Problem
Your job with the data below is to output exactly the lines from the one holding "assert (returned (process_visible_obstacles" down to the one holding "cbn [visible_image record_of_image]", both included, and no others.

Dataset excerpts
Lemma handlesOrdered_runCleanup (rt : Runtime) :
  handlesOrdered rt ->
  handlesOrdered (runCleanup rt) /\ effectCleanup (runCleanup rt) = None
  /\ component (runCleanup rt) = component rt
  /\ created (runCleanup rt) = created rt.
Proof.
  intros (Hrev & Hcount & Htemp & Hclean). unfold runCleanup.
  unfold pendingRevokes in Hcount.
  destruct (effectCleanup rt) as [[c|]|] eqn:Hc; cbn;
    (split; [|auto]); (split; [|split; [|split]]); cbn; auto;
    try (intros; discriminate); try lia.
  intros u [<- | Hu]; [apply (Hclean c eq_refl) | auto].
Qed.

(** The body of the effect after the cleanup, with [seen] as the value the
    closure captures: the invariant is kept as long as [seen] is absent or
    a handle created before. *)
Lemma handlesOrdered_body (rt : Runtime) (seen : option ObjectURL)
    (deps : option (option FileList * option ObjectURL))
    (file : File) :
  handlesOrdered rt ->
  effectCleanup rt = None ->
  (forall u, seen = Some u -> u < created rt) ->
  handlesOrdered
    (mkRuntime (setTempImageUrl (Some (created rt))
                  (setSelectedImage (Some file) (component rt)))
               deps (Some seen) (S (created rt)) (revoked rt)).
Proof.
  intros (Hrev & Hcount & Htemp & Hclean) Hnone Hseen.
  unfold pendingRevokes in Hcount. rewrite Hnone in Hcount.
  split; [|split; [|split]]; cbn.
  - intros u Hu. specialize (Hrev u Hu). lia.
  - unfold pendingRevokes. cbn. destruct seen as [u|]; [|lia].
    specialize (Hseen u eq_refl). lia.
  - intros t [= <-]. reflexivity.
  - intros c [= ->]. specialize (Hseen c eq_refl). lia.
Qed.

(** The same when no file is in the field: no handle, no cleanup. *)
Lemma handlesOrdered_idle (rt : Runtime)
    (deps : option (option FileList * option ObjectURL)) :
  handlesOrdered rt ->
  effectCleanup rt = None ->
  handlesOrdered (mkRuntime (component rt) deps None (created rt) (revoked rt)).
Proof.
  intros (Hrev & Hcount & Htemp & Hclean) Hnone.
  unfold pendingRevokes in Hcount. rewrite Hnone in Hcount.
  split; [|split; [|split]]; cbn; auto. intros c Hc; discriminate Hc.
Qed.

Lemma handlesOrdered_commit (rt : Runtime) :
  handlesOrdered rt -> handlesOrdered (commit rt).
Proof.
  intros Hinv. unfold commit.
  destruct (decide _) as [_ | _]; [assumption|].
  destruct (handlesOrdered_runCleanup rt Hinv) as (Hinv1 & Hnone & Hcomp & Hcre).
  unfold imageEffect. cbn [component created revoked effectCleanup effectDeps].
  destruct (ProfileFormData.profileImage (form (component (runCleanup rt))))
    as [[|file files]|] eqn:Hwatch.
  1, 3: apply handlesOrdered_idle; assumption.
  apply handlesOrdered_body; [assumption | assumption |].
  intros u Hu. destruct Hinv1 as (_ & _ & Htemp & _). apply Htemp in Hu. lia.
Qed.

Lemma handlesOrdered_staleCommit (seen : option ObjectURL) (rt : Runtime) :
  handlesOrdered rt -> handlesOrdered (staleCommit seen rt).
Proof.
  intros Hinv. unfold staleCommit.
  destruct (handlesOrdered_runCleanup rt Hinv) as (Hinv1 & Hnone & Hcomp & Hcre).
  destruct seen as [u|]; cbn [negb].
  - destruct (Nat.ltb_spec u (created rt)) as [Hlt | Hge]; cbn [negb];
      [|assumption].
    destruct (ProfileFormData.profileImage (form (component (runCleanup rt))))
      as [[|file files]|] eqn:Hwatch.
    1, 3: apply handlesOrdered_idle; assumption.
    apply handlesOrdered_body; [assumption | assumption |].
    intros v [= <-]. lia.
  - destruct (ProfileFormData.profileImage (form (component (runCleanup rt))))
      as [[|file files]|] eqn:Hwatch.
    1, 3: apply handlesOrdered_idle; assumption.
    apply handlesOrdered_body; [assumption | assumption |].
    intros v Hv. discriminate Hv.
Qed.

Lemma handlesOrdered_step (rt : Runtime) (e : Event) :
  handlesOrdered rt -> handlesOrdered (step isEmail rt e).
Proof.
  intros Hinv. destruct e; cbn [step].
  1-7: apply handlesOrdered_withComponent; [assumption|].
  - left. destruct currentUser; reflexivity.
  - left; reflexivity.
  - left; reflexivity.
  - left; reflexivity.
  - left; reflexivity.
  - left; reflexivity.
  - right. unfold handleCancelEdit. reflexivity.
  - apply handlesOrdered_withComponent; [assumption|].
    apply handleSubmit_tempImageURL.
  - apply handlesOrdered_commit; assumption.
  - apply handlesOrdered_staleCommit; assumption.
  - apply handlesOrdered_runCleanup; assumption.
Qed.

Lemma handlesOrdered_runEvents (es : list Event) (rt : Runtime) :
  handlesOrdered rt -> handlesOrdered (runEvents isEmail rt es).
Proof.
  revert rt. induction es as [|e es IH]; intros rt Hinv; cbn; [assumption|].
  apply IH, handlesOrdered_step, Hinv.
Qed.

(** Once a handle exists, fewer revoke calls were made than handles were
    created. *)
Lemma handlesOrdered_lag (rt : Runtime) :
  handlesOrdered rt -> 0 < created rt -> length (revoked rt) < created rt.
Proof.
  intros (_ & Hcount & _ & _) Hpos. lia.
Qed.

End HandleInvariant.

--

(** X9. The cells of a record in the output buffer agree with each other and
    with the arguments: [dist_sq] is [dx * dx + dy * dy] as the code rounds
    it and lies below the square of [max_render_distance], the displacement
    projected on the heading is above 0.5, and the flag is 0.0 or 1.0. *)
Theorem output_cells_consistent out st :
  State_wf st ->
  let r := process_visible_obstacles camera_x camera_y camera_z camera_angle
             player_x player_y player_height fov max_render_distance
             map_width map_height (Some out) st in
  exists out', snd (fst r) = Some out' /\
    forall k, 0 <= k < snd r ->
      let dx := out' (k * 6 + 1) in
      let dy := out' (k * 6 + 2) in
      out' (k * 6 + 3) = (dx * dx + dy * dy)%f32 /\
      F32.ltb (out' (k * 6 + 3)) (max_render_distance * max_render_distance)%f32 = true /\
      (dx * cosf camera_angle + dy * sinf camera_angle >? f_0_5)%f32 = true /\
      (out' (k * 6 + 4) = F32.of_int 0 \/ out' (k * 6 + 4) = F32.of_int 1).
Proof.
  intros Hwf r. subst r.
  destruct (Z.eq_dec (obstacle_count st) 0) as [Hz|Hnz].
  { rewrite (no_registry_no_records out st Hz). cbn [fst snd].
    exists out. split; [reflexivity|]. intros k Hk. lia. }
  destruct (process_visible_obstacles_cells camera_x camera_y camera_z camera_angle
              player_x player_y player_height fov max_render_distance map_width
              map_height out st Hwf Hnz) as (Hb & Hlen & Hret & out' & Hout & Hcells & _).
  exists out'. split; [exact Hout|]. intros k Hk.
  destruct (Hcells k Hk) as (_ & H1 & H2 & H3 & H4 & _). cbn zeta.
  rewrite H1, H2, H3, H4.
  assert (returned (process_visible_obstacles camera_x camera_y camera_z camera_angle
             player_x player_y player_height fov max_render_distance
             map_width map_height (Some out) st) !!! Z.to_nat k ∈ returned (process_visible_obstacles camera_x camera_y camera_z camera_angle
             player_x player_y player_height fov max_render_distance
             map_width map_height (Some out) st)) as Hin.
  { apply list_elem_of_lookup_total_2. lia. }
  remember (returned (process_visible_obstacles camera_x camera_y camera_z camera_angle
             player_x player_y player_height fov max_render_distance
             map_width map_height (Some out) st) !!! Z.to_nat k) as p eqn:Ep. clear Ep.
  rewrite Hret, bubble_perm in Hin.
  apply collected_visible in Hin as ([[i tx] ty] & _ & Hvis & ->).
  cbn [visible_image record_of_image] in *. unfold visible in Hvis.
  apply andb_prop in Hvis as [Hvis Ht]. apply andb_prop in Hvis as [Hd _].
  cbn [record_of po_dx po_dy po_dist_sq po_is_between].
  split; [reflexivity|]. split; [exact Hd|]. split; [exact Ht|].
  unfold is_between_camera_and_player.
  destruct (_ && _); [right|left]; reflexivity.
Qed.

Exercise response
  assert (returned (process_visible_obstacles camera_x camera_y camera_z camera_angle
             player_x player_y player_height fov max_render_distance
             map_width map_height (Some out) st) !!! Z.to_nat k ∈ returned (process_visible_obstacles camera_x camera_y camera_z camera_angle
             player_x player_y player_height fov max_render_distance
             map_width map_height (Some out) st)) as Hin.
  { apply list_elem_of_lookup_total_2. lia. }
  remember (returned (process_visible_obstacles camera_x camera_y camera_z camera_angle
             player_x player_y player_height fov max_render_distance
             map_width map_height (Some out) st) !!! Z.to_nat k) as p eqn:Ep. clear Ep.
  rewrite Hret, bubble_perm in Hin.
  apply collected_visible in Hin as ([[i tx] ty] & _ & Hvis & ->).
  cbn [visible_image record_of_image] in *. unfold visible in Hvis.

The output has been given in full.